> INSTRUCTIONS TO FOLLOW
Every line between the top of the data below and the line with "is_vector inst = false", both ends included, must be retyped exactly.
[INPUT]
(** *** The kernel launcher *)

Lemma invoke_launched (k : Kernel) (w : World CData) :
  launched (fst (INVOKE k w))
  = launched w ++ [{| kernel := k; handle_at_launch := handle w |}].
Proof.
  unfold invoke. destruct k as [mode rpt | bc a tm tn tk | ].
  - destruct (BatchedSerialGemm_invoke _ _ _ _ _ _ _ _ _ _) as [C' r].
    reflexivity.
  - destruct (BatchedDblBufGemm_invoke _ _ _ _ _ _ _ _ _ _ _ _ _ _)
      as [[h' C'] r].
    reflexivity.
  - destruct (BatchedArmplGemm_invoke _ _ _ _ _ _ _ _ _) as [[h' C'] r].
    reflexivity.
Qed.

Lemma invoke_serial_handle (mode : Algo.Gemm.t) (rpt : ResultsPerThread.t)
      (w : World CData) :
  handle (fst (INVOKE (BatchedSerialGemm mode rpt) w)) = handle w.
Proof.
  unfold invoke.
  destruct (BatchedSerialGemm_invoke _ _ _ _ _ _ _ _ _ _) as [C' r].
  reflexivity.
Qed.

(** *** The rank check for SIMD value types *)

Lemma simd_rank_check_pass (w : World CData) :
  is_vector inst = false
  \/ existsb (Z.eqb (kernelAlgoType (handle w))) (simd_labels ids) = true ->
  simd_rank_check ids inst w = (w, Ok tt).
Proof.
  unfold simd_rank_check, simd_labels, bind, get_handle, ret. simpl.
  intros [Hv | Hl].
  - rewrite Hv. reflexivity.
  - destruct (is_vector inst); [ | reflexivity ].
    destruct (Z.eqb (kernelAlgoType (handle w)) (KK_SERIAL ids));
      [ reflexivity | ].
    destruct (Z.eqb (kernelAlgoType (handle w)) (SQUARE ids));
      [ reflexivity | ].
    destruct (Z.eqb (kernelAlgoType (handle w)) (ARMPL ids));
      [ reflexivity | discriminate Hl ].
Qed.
[/INPUT]
> SOLUTION
(** *** The kernel launcher *)

Lemma invoke_launched (k : Kernel) (w : World CData) :
  launched (fst (INVOKE k w))
  = launched w ++ [{| kernel := k; handle_at_launch := handle w |}].
Proof.
  unfold invoke. destruct k as [mode rpt | bc a tm tn tk | ].
  - destruct (BatchedSerialGemm_invoke _ _ _ _ _ _ _ _ _ _) as [C' r].
    reflexivity.
  - destruct (BatchedDblBufGemm_invoke _ _ _ _ _ _ _ _ _ _ _ _ _ _)
      as [[h' C'] r].
    reflexivity.
  - destruct (BatchedArmplGemm_invoke _ _ _ _ _ _ _ _ _) as [[h' C'] r].
    reflexivity.
Qed.

Lemma invoke_serial_handle (mode : Algo.Gemm.t) (rpt : ResultsPerThread.t)
      (w : World CData) :
  handle (fst (INVOKE (BatchedSerialGemm mode rpt) w)) = handle w.
Proof.
  unfold invoke.
  destruct (BatchedSerialGemm_invoke _ _ _ _ _ _ _ _ _ _) as [C' r].
  reflexivity.
Qed.

(** *** The rank check for SIMD value types *)

Lemma simd_rank_check_pass (w : World CData) :
  is_vector inst = false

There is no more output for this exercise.